Acompanhante não é um luxo, é um direito assistencial básico, por questões psicológicas e emocionais.

Ainda no contexto da pandemia de Covid-19, a Organização Mundial da Saúde (OMS) recomenda que o direito ao acompanhante, que garante segurança e cuidado às parturientes, seja cumprido, inclusive para mulheres sintomáticas. Isso difere da proibição de visitas hospitalares durante a pandemia, por exemplo, decisão que vem sendo tomada por alguns hospitais no Brasil, com o objetivo de diminuir os riscos de contaminação e disseminação do coronavírus.

No dia 27 de março, o Ministério da Saúde recomendou, em regra, a manutenção da presença do acompanhante, no caso de pessoas assintomáticas ou que não tenham tido contato com casos de infecção comprovada pelo novo coronavírus. “A restrição pode acontecer, eventualmente, se o paciente ou o acompanhante apresentarem sintomas e tenham prescrição de isolamento. Ainda assim, ela deve ser justificada em prontuário”, explica a advogada.

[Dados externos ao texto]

Lemma split_char_app c s t :
  contains_char c s = false → split_char c (s +:+ String c t) = s :: split_char c t.
Proof.
  induction s as [|a s IH]; cbn [contains_char].
  - intros _. rewrite str_app_nil. cbn. by rewrite decide_True.
  - case_decide as Ha; [done|]. intros Hs. rewrite str_app_cons. cbn [split_char].
    by rewrite decide_False, IH.
Qed.

Lemma split_char_ne c s : split_char c s ≠ [].
Proof. destruct s; cbn; [done|]. by repeat case_match. Qed.

Lemma string_app_nil_r s : s +:+ "" = s.
Proof. induction s as [|a s IH]; [done|]. by rewrite str_app_cons, IH. Qed.

Lemma trim_suffix_go_Some suffix s t : trim_suffix_go suffix s = Some t → s = t +:+ suffix.
Proof.
  revert t. induction s as [|a s IH]; intros t; cbn [trim_suffix_go]; case_decide as E.
  - intros [= <-]. by rewrite <-E.
  - done.
  - intros [= <-]. by rewrite <-E.
  - destruct (trim_suffix_go suffix s) as [t'|]; [|done]. intros [= <-].
    rewrite str_app_cons. f_equal. by apply IH.
Qed.

Lemma split_char_trailing c s :
  split_char c (s +:+ String c EmptyString) = split_char c s ++ [EmptyString].
Proof.
  induction s as [|a s IH].
  - rewrite str_app_nil. cbn. by rewrite decide_True.
  - rewrite str_app_cons. cbn [split_char]. case_decide; rewrite IH; [done|].
    pose proof (split_char_ne c s). by destruct (split_char c s).
Qed.
Definition mergeRestrictions (parent child : option Restrictions) : option Restrictions :=
  match child, parent with
  | None, _ => parent
  | Some _, None => child
  | Some c, Some p => Some (mkRestrictions
      (unionStrings (rs_Users p) (rs_Users c)) (unionStrings (rs_Teams p) (rs_Teams c)))
  end.

Definition mergeReviewPolicy (parent child : option ReviewPolicy) : option ReviewPolicy :=
  match child, parent with
  | None, _ => parent
  | Some _, None => child
  | Some c, Some p => Some (mkReviewPolicy
      (mergeRestrictions (rv_DismissalRestrictions p) (rv_DismissalRestrictions c))
      (selectBool (rv_DismissStale p) (rv_DismissStale c))
      (selectBool (rv_RequireOwners p) (rv_RequireOwners c))
      (selectInt (rv_Approvals p) (rv_Approvals c)))
  end.

Definition Apply (p child : Policy) : Policy := mkPolicy
  (selectBool (p_Protect p) (p_Protect child))
  (mergeContextPolicy (p_RequiredStatusChecks p) (p_RequiredStatusChecks child))
  (selectBool (p_Admins p) (p_Admins child))
  (mergeRestrictions (p_Restrictions p) (p_Restrictions child))
  (mergeReviewPolicy (p_RequiredPullRequestReviews p) (p_RequiredPullRequestReviews child))
  (unionStrings (p_Exclude p) (p_Exclude child)).

(** ** The configured tree *)

Record Repo := mkRepo { r_Policy : Policy; r_Branches : gmap string Policy }.
Record Org := mkOrg { o_Policy : Policy; o_Repos : gmap string Repo }.

Record BranchProtection := mkBranchProtection {
  bp_Policy : Policy; bp_ProtectTested : bool; bp_Orgs : gmap string Org;
  bp_AllowDisabledPolicies : bool; bp_AllowDisabledJobPolicies : bool }.

Definition GetOrg (bp : BranchProtection) (name : string) : Org :=
  match bp_Orgs bp !! name with
  | Some o => mkOrg (Apply (bp_Policy bp) (o_Policy o)) (o_Repos o)
  | None => mkOrg (bp_Policy bp) ∅
  end.

Definition GetRepo (o : Org) (name : string) : Repo :=
  match o_Repos o !! name with
  | Some r => mkRepo (Apply (o_Policy o) (r_Policy r)) (r_Branches r)
  | None => mkRepo (o_Policy o) ∅
  end.

Definition GetBranch (r : Repo) (name : string) : result Policy :=
  match r_Branches r !! name with
  | Some b =>
      let merged := Apply (r_Policy r) b in
      if bool_decide (p_Protect merged = None)
      then Err (errors_New "defined branch policies must set protect")
      else Ok merged
  | None => Ok (r_Policy r)
  end.

Definition is_disabled (p : Policy) : bool := bool_decide (p_Protect p = Some false).

(** The last part of [GetPolicy], after the presubmits were merged in. *)
Definition check_disabled (bp : BranchProtection) (org repo branch : string) (policy : Policy)
    : result (option Policy) :=
  if is_disabled policy && policy_defined (set_protect None policy)
     && negb (bp_AllowDisabledPolicies bp)
  then Err (Errorf "%s/%s=%s defines a policy, which requires protect: true"
              [AStr org; AStr repo; AStr branch])
  else if negb (policy_defined policy) then Ok None
  else Ok (Some policy).

Definition GetPolicy (bp : BranchProtection) (org repo branch : string) (b : Policy)
    (presubmits : list Presubmit) : result (option Policy) :=
  match (BranchRequirements branch presubmits).1.1 with
  | [] => check_disabled bp org repo branch b
  | prowContexts =>
      if is_disabled b then
        if bp_AllowDisabledJobPolicies bp then Ok None
        else Err (errors_New "required prow jobs require branch protection")
      else
        let ps := mkPolicy (if bp_ProtectTested bp then Some true else None)
                    (Some (mkContextPolicy (Some prowContexts) None)) None None None None in
        check_disabled bp org repo branch (Apply b ps)
  end.

Definition GetBranchProtection (bp : BranchProtection) (org repo branch : string)
    (presubmits : list Presubmit) : result (option Policy) :=
  match bp_Orgs bp !! org with
  | None => Ok None
  | Some _ =>
      let? b := GetBranch (GetRepo (GetOrg bp org) repo) branch in
      GetPolicy bp org repo branch b presubmits
  end.

Definition isUnprotected (policy : Policy) (allowDisabledPolicies : bool) : bool :=
  allowDisabledPolicies && is_disabled policy && policy_defined (set_protect None policy).

Section warnings.
Context `{GoRange} (bp : BranchProtection).

Definition reposWithDisabledPolicy : list string :=
  set_list (set_of (flat_map (λ '(orgName, org), flat_map (λ '(repoName, _),
    let repoPolicy := GetRepo (GetOrg bp orgName) repoName in
    if isUnprotected (r_Policy repoPolicy) (bp_AllowDisabledPolicies bp)
    then [orgName +:+ "/" +:+ repoName] else [])
    (map_range (o_Repos org))) (map_range (bp_Orgs bp)))).

Definition branch_unprotected (orgName repoName branchName : string) : bool :=
  match GetBranch (GetRepo (GetOrg bp orgName) repoName) branchName with
  | Err _ => false
  | Ok b => match GetPolicy bp orgName repoName branchName b [] with
            | Ok (Some policy) => isUnprotected policy (bp_AllowDisabledPolicies bp)
            | _ => false
            end
  end.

O que fazer para garantir o direito ao acompanhante?
No Brasil, o direito da gestante a um acompanhante durante o trabalho de parto, parto e pós-parto imediato, no âmbito do Sistema Único de Saúde e particular, é assegurado pela Lei Federal nº 11.108, de 7 de abril de 2005. Três outros dispositivos legais garantem esse direito: Art. 8º, do Estatuto da Criança e do Adolescente, RDC nº 36/2008, da Agência Nacional de Vigilância Sanitária (ANVISA) e a Resolução normativa nº 428/2017, da Agência Nacional de Saúde Suplementar. Em casos de direitos violados, as mulheres devem buscar um advogado particular ou a Defensoria Pública para medidas judiciais.

(Fonte: Informativo sobre Direito ao Acompanhante, produzido por Valéria Machado.)

Já no caso das doulas, há prerrogativas de atuação em alguns estados e outros não, o que tem dificultado a entrada dessas mulheres nos hospitais diante das medidas de contenção da pandemia.

“Se as doulas estão cumprindo o resguardo, não vejo por que não entrar na maternidade. A gestação é um momento de potência, mas também de vulnerabilidade”, afirma a doula e pedagoga Laura Daltro Dias, do coletivo Doulas Pretas, de Salvador. “Se a mulher está insegura, com medo diante da pandemia, então temos ainda mais motivos para a presença de uma doula no parto, que possa tranquilizá-la e garantir um nascimento saudável.”